Prof GHA Visser, a leading obstetrician at Utrecht Medical, is among a group of senior specialists who have criticised the system, claiming that intervention is too slow and the country has “fallen asleep on the job”.

He claims that midwives often neglect to inform many women wanting home births that there is a strong likelihood they will end up being taken to hospital after labour starts.

“Over 50 per cent of first-time deliveries end up in hospital, in rare cases there are tragic circumstances and the baby dies. We know midwives do a very good job, but there is this mentality among GPs as well that intervention should be avoided and the traditional philosophy goes on.

“The fact is that not all pregnancies are normal, and symptoms and warning signs are missed, the midwives are clinging on to a culture which used to work well but clearly has shortcomings also,” he says.

“... It’s a question of better co-operation between first- and second-line care givers.”

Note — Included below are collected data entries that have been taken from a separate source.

(** * mcp-git.py: file collector and publish workflow

    A shallow embedding of [mCall_CollectFiles] and [rCall_PushAndPR]
    (src/mcp-git.py), together with the parts of the Python library they
    rest on: strict UTF-8 decoding, standard base64, [PurePosixPath]
    parsing and joining, [Path.rglob], [Path.is_file] and [print].

    Python values are modelled as follows.
    - [bytes] is [list byte] (Stdlib's 256-constructor [Byte.byte]).
    - [str] is a list of Unicode code points, each an [N].
    - a raised exception is a value of [raised]; a call that may raise
      returns a [result]. *)

From Stdlib Require Import String Ascii List NArith Lia Bool.
From Stdlib Require Import Strings.Byte PeanoNat.
Import ListNotations.

Local Open Scope N_scope.

(** ** Strings and bytes *)

(** A Python [str]: a sequence of Unicode code points. *)
Definition str := list N.

(** The code points of an ASCII literal. *)
Definition lit (s : string) : str :=
  List.map N_of_ascii (list_ascii_of_string s).

Definition str_eqb (a b : str) : bool :=
  if list_eq_dec N.eq_dec a b then true else false.

(** [s.startswith(p)] *)
Fixpoint startswith (p s : str) : bool :=
  match p, s with
  | [], _ => true
  | _ :: _, [] => false
  | a :: p', b :: s' => (a =? b) && startswith p' s'
  end.

Definition ord (b : byte) : N := Byte.to_N b.

(** ** Exceptions and results *)

(** What a Python call may raise.  [Error] stands for an instance of
    [Exception] (what [except Exception] catches), named by its class and
    message; [Signal] stands for an instance of [BaseException] outside
    [Exception] ([KeyboardInterrupt], [asyncio.CancelledError], ...). *)
Inductive raised : Type :=
| Error (cls : string) (msg : str)
| Signal (cls : string).

Inductive result (A : Type) : Type :=
| Ok (a : A)
| Raise (e : raised).
Arguments Ok {A} a.
Arguments Raise {A} e.

(** ** [bytes.decode("utf-8")], strict *)

Definition is_cont (b : N) : bool := (128 <=? b) && (b <=? 191).

(** Low six bits of a continuation byte. *)
Definition cont_bits (b : N) : N := b - 128.

Definition is_surrogate (cp : N) : bool := (55296 <=? cp) && (cp <=? 57343).

(** Decodes one byte sequence after the other; [None] is
    [UnicodeDecodeError].  Overlong forms, surrogates and code points above
    U+10FFFF are rejected, as CPython does. *)
Fixpoint utf8_decode (raw : list byte) : option str :=
  match raw with
  | [] => Some []
  | b0 :: t0 =>
      let c0 := ord b0 in
      if c0 <? 128 then option_map (cons c0) (utf8_decode t0)
      else if c0 <? 192 then None
      else if c0 <? 224 then
        match t0 with
        | b1 :: t1 =>
            let c1 := ord b1 in
            let cp := (c0 - 192) * 64 + cont_bits c1 in
            if is_cont c1 && (128 <=? cp)
            then option_map (cons cp) (utf8_decode t1)
            else None
        | _ => None
        end
      else if c0 <? 240 then
        match t0 with
        | b1 :: b2 :: t2 =>
            let c1 := ord b1 in
            let c2 := ord b2 in
            let cp := (c0 - 224) * 4096 + cont_bits c1 * 64 + cont_bits c2 in
            if is_cont c1 && is_cont c2 && (2048 <=? cp)
               && negb (is_surrogate cp)
            then option_map (cons cp) (utf8_decode t2)
            else None
        | _ => None
        end
      else if c0 <? 248 then
        match t0 with
        | b1 :: b2 :: b3 :: t3 =>
            let c1 := ord b1 in
            let c2 := ord b2 in
            let c3 := ord b3 in
            let cp := (c0 - 240) * 262144 + cont_bits c1 * 4096
                      + cont_bits c2 * 64 + cont_bits c3 in
            if is_cont c1 && is_cont c2 && is_cont c3
               && (65536 <=? cp) && (cp <=? 1114111)
            then option_map (cons cp) (utf8_decode t3)
            else None
        | _ => None
        end
      else None
  end.

(** ** [base64.b64encode] and [base64.b64decode] *)

Definition b64_alphabet : list byte :=
  list_byte_of_string
    "ABCDEFGHIJKLMNOPQRSTUVWXYZabcdefghijklmnopqrstuvwxyz0123456789+/".

Definition b64_pad : byte := "="%byte.

(** The alphabet character of a six-bit value. *)
Definition b64_char (i : N) : byte :=
  nth (N.to_nat (i mod 64)) b64_alphabet b64_pad.

(** Three input bytes become four characters; a final group of one or two
    bytes is zero-filled and padded with [=]. *)
Fixpoint b64encode (raw : list byte) : list byte :=
  match raw with
  | [] => []
  | [a] =>
      let n := ord a * 65536 in
      [b64_char (n / 262144); b64_char (n / 4096); b64_pad; b64_pad]
  | [a; b] =>
      let n := ord a * 65536 + ord b * 256 in
      [b64_char (n / 262144); b64_char (n / 4096); b64_char (n / 64);
       b64_pad]
  | a :: b :: c :: rest =>
      let n := ord a * 65536 + ord b * 256 + ord c in
      b64_char (n / 262144) :: b64_char (n / 4096) :: b64_char (n / 64)
        :: b64_char n :: b64encode rest
  end.

(** The six-bit value of an alphabet character. *)
Definition b64_value (c : N) : option N :=
  if (65 <=? c) && (c <=? 90) then Some (c - 65)
  else if (97 <=? c) && (c <=? 122) then Some (c - 71)
  else if (48 <=? c) && (c <=? 57) then Some (c + 4)
  else if c =? 43 then Some 62
  else if c =? 47 then Some 63
  else None.

Definition byte_of (n : N) : option byte := Byte.of_N n.

Definition bytes_of (ns : list N) : option (list byte) :=
  List.fold_right
    (fun n acc =>
       match byte_of n, acc with
       | Some b, Some bs => Some (b :: bs)
       | _, _ => None
       end)
    (Some []) ns.

(** Decoding of a base64 text in the standard alphabet with mandatory
    padding: groups of four characters, [=] (code 61) only at the end of
    the last group.  [None] is [binascii.Error]. *)
Fixpoint b64decode (s : str) : option (list byte) :=
  match s with
  | [] => Some []
  | c0 :: c1 :: c2 :: c3 :: rest =>
      if c3 =? 61 then
        match rest with
        | [] =>
            if c2 =? 61 then
              match b64_value c0, b64_value c1 with
              | Some v0, Some v1 =>
                  let n := v0 * 262144 + v1 * 4096 in
                  bytes_of [n / 65536]
              | _, _ => None
              end
            else
              match b64_value c0, b64_value c1, b64_value c2 with
              | Some v0, Some v1, Some v2 =>
                  let n := v0 * 262144 + v1 * 4096 + v2 * 64 in
                  bytes_of [n / 65536; (n / 256) mod 256]
              | _, _, _ => None
              end
        | _ :: _ => None
        end
      else
        match b64_value c0, b64_value c1, b64_value c2, b64_value c3 with
        | Some v0, Some v1, Some v2, Some v3 =>
            let n := v0 * 262144 + v1 * 4096 + v2 * 64 + v3 in
            match bytes_of [n / 65536; (n / 256) mod 256; n mod 256],
                  b64decode rest with
            | Some bs, Some more => Some (bs ++ more)
            | _, _ => None
            end
        | _, _, _, _ => None
        end
  | _ => None
  end.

An independent inquiry has been launched into why the Dutch have one of the highest perinatal mortality rates compared with the rest of Europe. The big question is whether that will vindicate the Netherlands’ unique home births system.

Some believe there is no going back and more and more women will end up in hospital, with an increase in epidurals and Caesarean sections, even for those in the low-risk category, increasing the risk of maternal mortality in the process.

Petra de Haan is watching developments with interest. Like many other women in the Netherlands she believes childbirth should be as natural as possible, that the pain helps in the bonding process with the newborn infant, but she wonders whether tomorrow’s Dutch mothers will share that view.